Remembering happier days appears to be a special privilege of the deaf!
CHAPTER XVII
“The Terror That Flieth by Night”
The Terror that Flieth by Night—’Gene Wilson in the Dark Silence—How He Fought off Insanity—Childhood Fears—The Cat in the Garret—The Blind and the Deaf at the Dark Railroad Station—A Georgia Experience.
The sense of utter helplessness and the heart chill which envelop a deaf person suddenly plunged into darkness are indescribable. For example, of course, I know perfectly well that the darkness does not of itself carry evil or extra danger; I have come through it repeatedly without harm, yet in spite of all that I can think or do I invariably experience an instant of paralyzing fear. Persons who have never known perfect hearing do not feel the full terror, I think, but there is tragedy in the sudden withdrawal of light for those who have gradually, perhaps imperceptibly, come to substitute eyes for ears. They may recover their mental poise after a moment of mental struggle but for a brief space, before they can adjust the mind, they will come close to insanity. I can assure you that at such a time the moments are hours.
I know of at least one deaf man, a farmer, who will vouch for the truth of my statements, though you with good ears may contend that it is fantastic to be so affected. ’Gene Wilson had come to depend on his wife and children as interpreters in his communications with others. Many a deaf person has lost the habit of listening, of paying close attention, through his perfect confidence in the family interpreter. In any case, many men of middle-age are inclined to shirk the responsibility of effort if they can find some one willing to assume it. The deaf man loses his will to hear if not his actual hearing, the man of middle years thus is inviting old age; both by effort could extend the “years of grace.” ’Gene Wilson had sent a car load of potatoes to the city and had followed to sell them, with his wife and little girl. During the crowded noon hour he attempted to cross Broadway at Forty-second Street. A policeman stood on guard to direct the traffic, but ’Gene did not understand the signals. He tried to run across just as a big car started uptown—of course the policeman shouted, but ’Gene could not hear him. The driver could not stop in time and the deaf man was smashed to the ground, where he lay stunned and bleeding. There was the usual call for an ambulance, and ’Gene was hurried to a hospital. The deaf do not cry out when injured or frightened; probably they lose the habit of this form of expression since they do not hear others use it. Instead there comes a whirling, a roaring of the head and a sort of mild paralysis of the brain, but when this clears away it leaves the mind most acute and active. ’Gene Wilson lay in this half-dazed condition, conscious only of a fearful pounding at his brain. The doctors questioned him, but he did not hear. They finally put him down as idiotic or at least half-insane. Several deaf friends have told me how this label was attached to them when they met with accidents while among strangers. One can scarcely blame hurried, over-worked hospital doctors and nurses for paying scant attention to such cases, and the afflicted must suffer.
So they bandaged poor ’Gene’s head in such a way that his eyes were covered. What difference could seeing make to a half-wit? How were those doctors to know how much more the blessed sunshine meant to this deaf man than it could possibly mean to them? And then ’Gene’s mind suddenly cleared. His head was racked by pain and the roaring still sounded in his ears, but he remembered back to the moment before the accident—and now he found himself suddenly helpless, in the darkness. He forgot the usual caution of the deaf and shouted!
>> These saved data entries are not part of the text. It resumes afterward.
(* ===== verification/Health.v ===== *)
(** * The health of a project is the statistics of its queues

    [projectHealth] asks three queries for all the queues of a project and deals
    their rows out to the queues; [queueStats] asks for one queue.  They agree. *)

From S2P Require Import Prelude Schema Fl Pool Api ApiAdmin Views Stats Fixture.

#[local] Open Scope string_scope.
#[local] Open Scope list_scope.
#[local] Open Scope Z_scope.

(** ** Statements that only read *)

(** [m] answers [a] on [db] and leaves it as it is. *)
Definition reads_as {A} (m : sql A) (db : DB) (a : A) : Prop := m db = inr (a, db).

Lemma traverse_reads {A B} (f : B → sql A) (l : list B) db out db' :
  (∀ x a db1, f x db = inr (a, db1) → db1 = db) →
  traverse l f db = inr (out, db') → db' = db ∧ Forall2 (λ x a, reads_as (f x) db a) l out.
Proof.
  intros Hf. revert out db'. induction l as [|x l IH]; intros out db' Hrun.
  - injection Hrun as <- <-. split; [done|constructor].
  - cbn [traverse] in Hrun. unfold mbind, tx_bind in Hrun.
    destruct (f x db) as [|[a db1]] eqn:Hx; [done|]. pose proof (Hf _ _ _ Hx) as ->.
    destruct (traverse l f db) as [|[out' db2]] eqn:Hl; [done|]. injection Hrun as <- <-.
    destruct (IH _ _ eq_refl) as [-> H2]. split; [done|]. by constructor.
Qed.

Lemma to_int4_reads z db a db' : to_int4 z db = inr (a, db') → db' = db.
Proof. unfold to_int4. destruct (in_int4 z); [by intros [= _ <-]|done]. Qed.

Lemma to_int4_val z db a db' : to_int4 z db = inr (a, db') → a = z.
Proof. unfold to_int4. destruct (in_int4 z); [by intros [= <- _]|done]. Qed.
(** ** One pass *)

Section pass.
Context (collation : string → Z) (md5 : string → string) (Format : timestamp → string).
Context (env : Env) (ask : nat → string → err + Reply).
Implicit Types (db : DB) (T : list stale) (l : list (uuid * Summary)).

Definition with_summaries l db : DB :=
  db <| summaries := foldl (λ m r, <[r.1 := r.2]> m) (summaries db) l |>.

(** What is written for [s]. *)
Definition summary_of (s : stale) (text : string) : uuid * Summary :=
  (st_id s, mkSummary (st_digest s) text Model (now env)).

(** The model answers with a text. *)
Definition answers : Prop := ∀ k name fails, ∃ out, Ai.Summarize Format true (ask k) name fails = inr out.

(** The stale queues of [T] that were summarized, with what was written. *)
Inductive written : list stale → list (uuid * Summary) → Prop :=
  | written_nil : written [] []
  | written_cons s text T l : written T l → written (s :: T) (summary_of s text :: l)
  | written_skip s T l : written T l → written (s :: T) l.

Lemma summarize_all_runs k n last T db c :
  Z.of_nat (size (execs db)) < 2 ^ 31 →
  Forall (λ s, is_Some (queues db !! st_id s) ∧ failed_rows env (st_id s) FailureWindow db ≠ []) T →
  ∃ l e c', summarize_all collation Format ask k n last T (mkWorld db None (quiet env) c) =
      (inr (n + Z.of_nat (length l), e), mkWorld (with_summaries l db) None (quiet env) c') ∧
    written T l ∧ (e = None → last = None ∧ length l = length T) ∧ (answers → e = last).
Proof.
  revert k n last db c. induction T as [|s T IH]; intros k n last db c Hsize Hall.
  { exists [], last, c. simpl. rewrite Z.add_0_r. split_and!; try done; [|constructor]. by destruct db. }
  apply list.Forall_cons in Hall as [[Hq Hrows] Hall].
  destruct (failures_run collation env FailureWindow db Hsize (st_id s) summaryGroups Hrows) as (f & fs & Hf); [done|].
  cbn [summarize_all]. unfold mbind, go_bind. unfold Failures.
  rewrite (caught_quiet _ _ _ _ _ _ _ Hf).
  destruct (Ai.Summarize Format true (ask k) (st_name s) (f :: fs)) as [e|text] eqn:Hask.
  - destruct (IH (S k) n (Some e) db (S c) Hsize Hall) as (l & e' & c' & Hrun & Hw & He & Hans).
    exists l, e', c'. split; [exact Hrun|]. split; [by constructor|]. split.
    + intros ->. by destruct (He eq_refl).
    + intros Ha. destruct (Ha k (st_name s) (f :: fs)) as [out Hout].
      by rewrite Hout in Hask.
  - rewrite (caught_quiet (saveSummarySQL (st_id s) (st_digest s) text Model) env db None (S c) tt (with_summaries [summary_of s text] db))
      by (unfold saveSummarySQL; by rewrite decide_True).
    destruct (IH (S k) (n + 1) last (with_summaries [summary_of s text] db) (S (S c)) Hsize Hall)
      as (l & e' & c' & Hrun & Hw & He & Hans).
    exists (summary_of s text :: l), e', c'. rewrite Hrun. split.
    + do 3 f_equal. simpl. lia.
    + split; [by constructor|]. split; [|done]. intros H0. destruct (He H0) as [-> Hl]. simpl. by rewrite Hl.
Qed.

(** ** What was written *)

Lemma written_lookup T l db q :
  written T l → NoDup (st_id <$> T) →
  summaries (with_summaries l db) !! q = summaries db !! q ∨
  ∃ s text, s ∈ T ∧ st_id s = q ∧ summaries (with_summaries l db) !! q = Some (summary_of s text).2.
Proof.
  intros Hw. revert db. induction Hw as [|s text T l Hw IH|s T l Hw IH]; intros db; [by left|..];
    intros [Hni Hnd]%list.NoDup_cons.
  - specialize (IH (with_summaries [summary_of s text] db) Hnd).
    change (with_summaries l (with_summaries [summary_of s text] db)) with (with_summaries (summary_of s text :: l) db) in IH.
    destruct IH as [IH|(s' & t' & Hin & <- & IH)].
    + rewrite IH. simpl. rewrite lookup_insert. case_decide; [|by left]. right. exists s, text. split; [by left|done].
    + right. exists s', t'. split; [by right|done].
  - destruct (IH db Hnd) as [IH'|(s' & t' & Hin & <- & IH')]; [by left|]. right. exists s', t'. split; [by right|done].
Qed.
The nurses came running and tried to make him understand, but a new terror possessed him. He tore at the bandages which covered his eyes, but strong hands held him back; he fought with all his power, lying there in the darkness and the silence, but how were the nurses to understand that he was only fighting for the sunshine? None of their explanations pacified him, so they strapped his arms securely to the bed and held him a prisoner. Who knows what their report might have been?
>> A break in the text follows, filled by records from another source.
(* ===== verification/Lifecycle.v ===== *)
(** * A job from the queue to its end

    Admission, claim, start and report at work one after the other, with nobody
    else at work: what is ready is worked on, the best job first. *)

From S2P Require Import Prelude Schema Fl Pool Jobs Sched Slots Claims Admission ClaimOrder Reports Progress Reaping Fixture.

#[local] Open Scope Z_scope.

(** ** Rows that are written *)

(** The counters of the row can still be raised. *)
Definition spare (j : Job) : Prop := fence j < 9223372036854775807 ∧ attempt_count j < 2147483647.

Lemma claimed_writable env worker sh j :
  fit env j → status j = js_queued → spare j → writable (claimed_row env worker sh) j.
Proof.
  intros [Hck Hr _] Hs [Hf _]. pose proof (checks_facts _ Hck) as [Ha Hc Hp Hi].
  destruct Hi as [_ Hfin]; [by rewrite Hs|]. rewrite Hs in Hp. split; [|split].
  - unfold job_in_range, in_int4, in_int8 in *. simpl. rewrite !andb_true_iff in *. intuition lia.
  - apply fsm_ok; [simpl; lia|]. right. simpl. by rewrite Hs.
  - unfold job_checks, jobs_terminal_has_finished, jobs_fence_matches_attempts, jobs_deps_only_while_scheduled.
    simpl. rewrite Hfin, Hp by done. unfold jobs_column_checks in *. simpl in *. rewrite Hc.
    rewrite (proj2 (Z.leb_le (attempt_count j) (fence j + 1))) by lia. done.
Qed.

Lemma running_writable env j :
  fit env j → status j = js_claimed → attempt_count j < fence j → attempt_count j < 2147483647 →
  writable (running_row env) j.
Proof.
  intros [Hck Hr _] Hs Hlt Hatt. pose proof (checks_facts _ Hck) as [Ha Hc Hp _]. rewrite Hs in Hp.
  assert (jobs_terminal_has_finished j = true ∧ jobs_active_has_owner j = true) as [Ht Ho].
  { unfold job_checks in Hck. rewrite !andb_true_iff in Hck. tauto. }
  split; [|split].
  - unfold job_in_range, in_int4, in_int8 in *. simpl. rewrite !andb_true_iff in *. intuition lia.
  - apply fsm_ok; [simpl; lia|]. right. simpl. by rewrite Hs.
  - unfold job_checks, jobs_terminal_has_finished, jobs_active_has_owner, jobs_fence_matches_attempts,
      jobs_deps_only_while_scheduled in *. simpl in *. rewrite Hs in *. simpl in *. rewrite Ht, Ho, Hp by done.
    unfold jobs_column_checks in *. simpl in *. rewrite Hc.
    rewrite (proj2 (Z.leb_le (attempt_count j + 1) (fence j))) by lia. done.
Qed.

(** ** The claim *)

Lemma claim_rows_ok env worker lease sh rows db :
  NoDup rows.*1 →
  (∀ i j, (i, j) ∈ rows → jobs db !! i = Some j ∧ writable (claimed_row env worker sh) j) →
  ∃ r, traverse rows (λ r : uuid * Job,
    _ ← update_job r.1 (claimed_row env worker sh);
    _ ← upsert_lease env worker lease r.1 (fence r.2 + 1);
    mret (claimed_view env r.1 r.2)) db = inr r.
Proof.
  revert db. induction rows as [|[i j] rows IH]; intros db Hnd Hrows; [by eexists|].
  apply list.NoDup_cons in Hnd as [Hni Hnd]. destruct (Hrows i j) as [Hj Hw]; [left|]. cbn [traverse].
  unfold mbind at 1, tx_bind at 1. unfold mbind at 1, tx_bind at 1. simpl.
  rewrite (update_job_ok _ _ _ _ Hj Hw). unfold upsert_lease, modify. unfold mbind at 1, tx_bind at 1. simpl.
  match goal with |- context [traverse rows ?f] => destruct (IH (db
    <| jobs := <[i := claimed_row env worker sh j]> (jobs db) |>
    <| leases := <[i := mkLease (fence j + 1) worker (now env + interval_of lease) (leases db !! i ≫= progress) (now env)]> (leases db) |>))
    as [[out db'] Hrun]; [done| |] end.
  - intros i' j' Hin. simpl. rewrite lookup_insert_ne; [apply Hrows; by right|]. intros ->. apply Hni.
    apply list_elem_of_fmap. by exists (i', j').
  - unfold mbind at 1, tx_bind at 1. unfold upsert_lease, modify in Hrun. rewrite Hrun. by eexists.
Qed.

Lemma claimSQL_runs env q n worker lease ts sh db :
  ready env db → is_Some (workers db !! worker) → (∀ i j, jobs db !! i = Some j → spare j) →
  ∃ db', claimSQL q n worker lease ts sh env db =
      inr ((λ r : uuid * Job, claimed_view env r.1 r.2) <$> candidates env q n ts db, db') ∧
    claimed_from env worker lease sh (candidates env q n ts db) db db'.
Proof.
  intros Hrd Hw Hsp. destruct (candidates_spec env q n ts db) as (Hnd & Hel & _).
  destruct (claim_rows_ok env worker lease sh (candidates env q n ts db) db Hnd) as [[out db'] Hrun].
  { intros i j Hin. destruct (Hel i j Hin) as [Hj He]. split; [done|].
    unfold eligible in He. rewrite !andb_true_iff in He. destruct He as [[[[_ Hs%bool_decide_eq_true] _] _] _].
    apply claimed_writable; [by apply (rd_jobs env db Hrd i)|done|by eapply Hsp]. }
  assert (claimSQL q n worker lease ts sh env db = inr (out, db')) as Heq.
  { unfold claimSQL, gets. unfold mbind at 1, tx_bind at 1. unfold mbind at 1, tx_bind at 1.
    by rewrite bool_decide_eq_true_2 by done. }
  exists db'. destruct (claimSQL_spec _ _ _ _ _ _ _ _ _ _ Heq) as [-> Hcf]. by rewrite Heq.
Qed.

(** The queue takes work: it is not paused, its breaker is closed, it has no rate
    limit and a shard with room. *)
Record takes (q : uuid) (db : DB) : Prop := {
  tk_open : ∃ qr, queues db !! q = Some qr ∧ paused qr = false ∧ q_breaker_state qr = br_closed ∧
    unlimited qr = true ∧
    ∃ s r, queue_shards db !! (q, s) = Some r ∧ in_flight r < shard_slots (max_concurrency qr) (shards qr) s;
}.

Lemma Claim_runs env req db :
  ready env db → (∀ i j, jobs db !! i = Some j → spare j) → is_Some (workers db !! WorkerID req) →
  takes (QueueID req) db → 1 ≤ FreeSlots req →
  ∃ n sh db0 db1, 1 ≤ n ∧ jobs db0 = jobs db ∧ execs db0 = execs db ∧
    let rows := candidates env (QueueID req) n (Types req) db in
    answer (Claim req) (start db (quiet env)) = inr ((λ r : uuid * Job, claimed_view env r.1 r.2) <$> rows) ∧
    claimed_from env (WorkerID req) (Lease_ req) sh rows db0 db1 ∧
    jobs (final_db (Claim req) (start db (quiet env))) = jobs db1 ∧
    execs (final_db (Claim req) (start db (quiet env))) = execs db1.
Proof.
  intros Hrd Hsp Hw [(qr & Hq & Hp & Hb & Hu & s & r & Hs & Hroom)] Hfree.
  destruct (admission_progress env (QueueID req) (FreeSlots req) db qr s r) as (n & sh & dba & Hadm & Hn); try done.
  destruct (queue_admit_inv _ _ _ _ _ _ _ Hadm) as [[-> _]|(? & ? & ? & Hg)]; [lia|].
  pose proof (gr_effect _ _ _ _ _ _ _ _ _ _ Hg) as Hdba.
  assert (jobs dba = jobs db ∧ execs dba = execs db ∧ workers dba = workers db) as (Hja & Hxa & Hwa) by (by rewrite Hdba).
  assert (candidates env (QueueID req) n (Types req) dba = candidates env (QueueID req) n (Types req) db) as Hc
    by (unfold candidates; by rewrite Hja).
  destruct (claimSQL_runs env (QueueID req) n (WorkerID req) (Lease_ req) (Types req) sh dba) as (db1 & Hrun & Hcf).
  { split; [rewrite Hja|rewrite Hxa]; apply Hrd. }
  { by rewrite Hwa. }
  { by rewrite Hja. }
  rewrite Hc in Hrun, Hcf. exists n, sh, dba, db1. do 3 (split; [done|]). intros rows.
  change (candidates env (QueueID req) n (Types req) db) with rows in Hrun, Hcf. clearbody rows.
  assert (∃ dbz k, Claim req (start db (quiet env)) =
    (inr ((λ r : uuid * Job, claimed_view env r.1 r.2) <$> rows), mkWorld dbz None (quiet env) k) ∧
    jobs dbz = jobs db1 ∧ execs dbz = execs db1) as (dbz & k & Heq & Hjz & Hxz).
  { unfold Claim, admit_slots, pool_exec, this_call. unfold mbind at 1, go_bind at 1. cbn -[queue_admit take_jobs].
    rewrite Hadm. rewrite (proj2 (Z.eqb_neq n 0)) by lia.
    unfold take_jobs, with_tx, begin_tx, deferring_rollback, caught, tx_exec, Release, commit_tx, this_call, mbind, go_bind.
    cbn -[claimSQL queue_release]. rewrite Hrun. rewrite length_fmap.
    destruct (Z.of_nat (length rows) <? n); cbn; do 2 eexists; split; done. }
  unfold answer, final_db. by rewrite Heq.
Qed.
’Gene Wilson tells me that a full thousand years of torment were crowded for him in the next half-hour. He thinks that Dante missed one act in his description of life in the infernal regions! ’Gene says that frightful shapes stepped out of the shadows and seemed to lead him along a lonely road, up close to a great house with transparent sides through which he could look upon the grotesque shapes which dwelt therein. Part of his mind seemed to know that it was the home of insanity. Faces peered at him through the windows; some stared in a stupor of melancholy, others showed grinning deviltry or hateful sneering, and all were waiting to welcome him! And all around poor ’Gene were kindly souls eager to help him and to draw him away from the awful place, but he could not make them understand that he was not insane—only deaf.
“You may believe it or not,” says ’Gene, going on with his story, “but as I stood there struggling to get rid of those shapes at my sides my mind searched for a strong, sane picture which should counteract the spell of the evil ones. Suddenly there came to me the Twenty-third Psalm, which as a boy I had committed to memory. It had been lying forgotten at the back of my mind, but at that awful moment it returned complete and distinct. I lay there quietly, repeating the words over and over.